(* ===== verification/HeaderTracker.v ===== *)
(** * [crates/knowledge/src/chunker/header_tracker.rs]

    The tracker that repeats a Markdown table header in the later chunks of a split table.
    Its state is a map from hook priority to header text; the code uses the single
    priority 15. *)
From S2P Require Import Prelude RustStr Regex DemoPatterns.

Definition MARKDOWN_TABLE_HOOK_PRIORITY : Z := 15.

Record HeaderTracker := {
  active_headers : gmap Z str;
  ended_headers : gset Z;
  pending_extend : gset Z;
  pending_table_break : bool;
  header_ended_this_unit : bool;
}.

Definition tracker_new : HeaderTracker := {|
  active_headers := ∅; ended_headers := ∅; pending_extend := ∅;
  pending_table_break := false; header_ended_this_unit := false |}.

(** ** Line helpers *)

Definition is_table_blank (r : char) : bool := ((r =? 124) || (r =? 32) || (r =? 9))%Z.

(** [s[..s.find(c)?]] *)
Fixpoint before_char (c : char) (s : str) : option str :=
  match s with
  | [] => None
  | d :: s' => if (d =? c)%Z then Some [] else cons d <$> before_char c s'
  end.

Definition is_empty_table_header_row (header : str) : bool :=
  match before_char NL header with
  | None => false
  | Some row => forallb is_table_blank (trim row)
  end.

Definition DASHES : str := u8"---".

Definition extract_separator_line (header : str) : str :=
  match List.find (fun line => contains line DASHES) (split_char NL header) with
  | Some line => line ++ [NL]
  | None => []
  end.

Definition split_ends_with_paragraph_break (split : str) : bool :=
  let trimmed := trim_end_by (fun c => ((c =? 32) || (c =? 9) || (c =? 13))%Z) split in
  ends_with trimmed [NL; NL] || ends_with trimmed [CR; NL; CR; NL].

(** [if parts.first().is_some_and(|p| p.trim().is_empty()) { parts.remove(0); }] *)
Definition drop_blank_first (parts : list str) : list str :=
  match parts with
  | p :: ps => if str_is_empty (trim p) then ps else parts
  | [] => []
  end.

Definition drop_blank_last (parts : list str) : list str :=
  reverse (drop_blank_first (reverse parts)).

Definition table_row_column_count (line : str) : nat :=
  let line := trim line in
  if negb (starts_with line [PIPE]) then 0
  else length (drop_blank_last (drop_blank_first (split_char PIPE line))).

Fixpoint header_table_column_count_lines (lines : list str) : nat :=
  match lines with
  | [] => 0
  | line :: lines' =>
    let t := trim line in
    if str_is_empty t || contains t DASHES then header_table_column_count_lines lines'
    else
      let n := table_row_column_count line in
      if 0 <? n then n else header_table_column_count_lines lines'
  end.

Definition header_table_column_count (header : str) : nat :=
  header_table_column_count_lines (split_char NL header).

Fixpoint header_column_row_lines (lines : list str) : str :=
  match lines with
  | [] => []
  | line :: lines' =>
    let line := trim line in
    if str_is_empty line || contains line DASHES then header_column_row_lines lines'
    else if existsb (fun r => negb (is_table_blank r)) line then line
    else header_column_row_lines lines'
  end.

> _WHAT YOU ARE ASKED TO DO_
Copy every line of the records, leaving nothing out.

> _YOUR RESPONSE_
(* ===== verification/HeaderTracker.v ===== *)
(** * [crates/knowledge/src/chunker/header_tracker.rs]

    The tracker that repeats a Markdown table header in the later chunks of a split table.
    Its state is a map from hook priority to header text; the code uses the single
    priority 15. *)
From S2P Require Import Prelude RustStr Regex DemoPatterns.

Definition MARKDOWN_TABLE_HOOK_PRIORITY : Z := 15.

Record HeaderTracker := {
  active_headers : gmap Z str;
  ended_headers : gset Z;
  pending_extend : gset Z;
  pending_table_break : bool;
  header_ended_this_unit : bool;
}.

Definition tracker_new : HeaderTracker := {|
  active_headers := ∅; ended_headers := ∅; pending_extend := ∅;
  pending_table_break := false; header_ended_this_unit := false |}.

(** ** Line helpers *)

Definition is_table_blank (r : char) : bool := ((r =? 124) || (r =? 32) || (r =? 9))%Z.

(** [s[..s.find(c)?]] *)
Fixpoint before_char (c : char) (s : str) : option str :=
  match s with
  | [] => None
  | d :: s' => if (d =? c)%Z then Some [] else cons d <$> before_char c s'
  end.

Definition is_empty_table_header_row (header : str) : bool :=
  match before_char NL header with
  | None => false
  | Some row => forallb is_table_blank (trim row)
  end.

Definition DASHES : str := u8"---".

Definition extract_separator_line (header : str) : str :=
  match List.find (fun line => contains line DASHES) (split_char NL header) with
  | Some line => line ++ [NL]
  | None => []
  end.

Definition split_ends_with_paragraph_break (split : str) : bool :=
  let trimmed := trim_end_by (fun c => ((c =? 32) || (c =? 9) || (c =? 13))%Z) split in
  ends_with trimmed [NL; NL] || ends_with trimmed [CR; NL; CR; NL].

(** [if parts.first().is_some_and(|p| p.trim().is_empty()) { parts.remove(0); }] *)
Definition drop_blank_first (parts : list str) : list str :=
  match parts with
  | p :: ps => if str_is_empty (trim p) then ps else parts
  | [] => []
  end.

Definition drop_blank_last (parts : list str) : list str :=
  reverse (drop_blank_first (reverse parts)).

Definition table_row_column_count (line : str) : nat :=
  let line := trim line in
  if negb (starts_with line [PIPE]) then 0
  else length (drop_blank_last (drop_blank_first (split_char PIPE line))).

Fixpoint header_table_column_count_lines (lines : list str) : nat :=
  match lines with
  | [] => 0
  | line :: lines' =>
    let t := trim line in
    if str_is_empty t || contains t DASHES then header_table_column_count_lines lines'
    else
      let n := table_row_column_count line in
      if 0 <? n then n else header_table_column_count_lines lines'
  end.

Definition header_table_column_count (header : str) : nat :=
  header_table_column_count_lines (split_char NL header).

Fixpoint header_column_row_lines (lines : list str) : str :=
  match lines with
  | [] => []
  | line :: lines' =>
    let line := trim line in
    if str_is_empty line || contains line DASHES then header_column_row_lines lines'
    else if existsb (fun r => negb (is_table_blank r)) line then line
    else header_column_row_lines lines'
  end.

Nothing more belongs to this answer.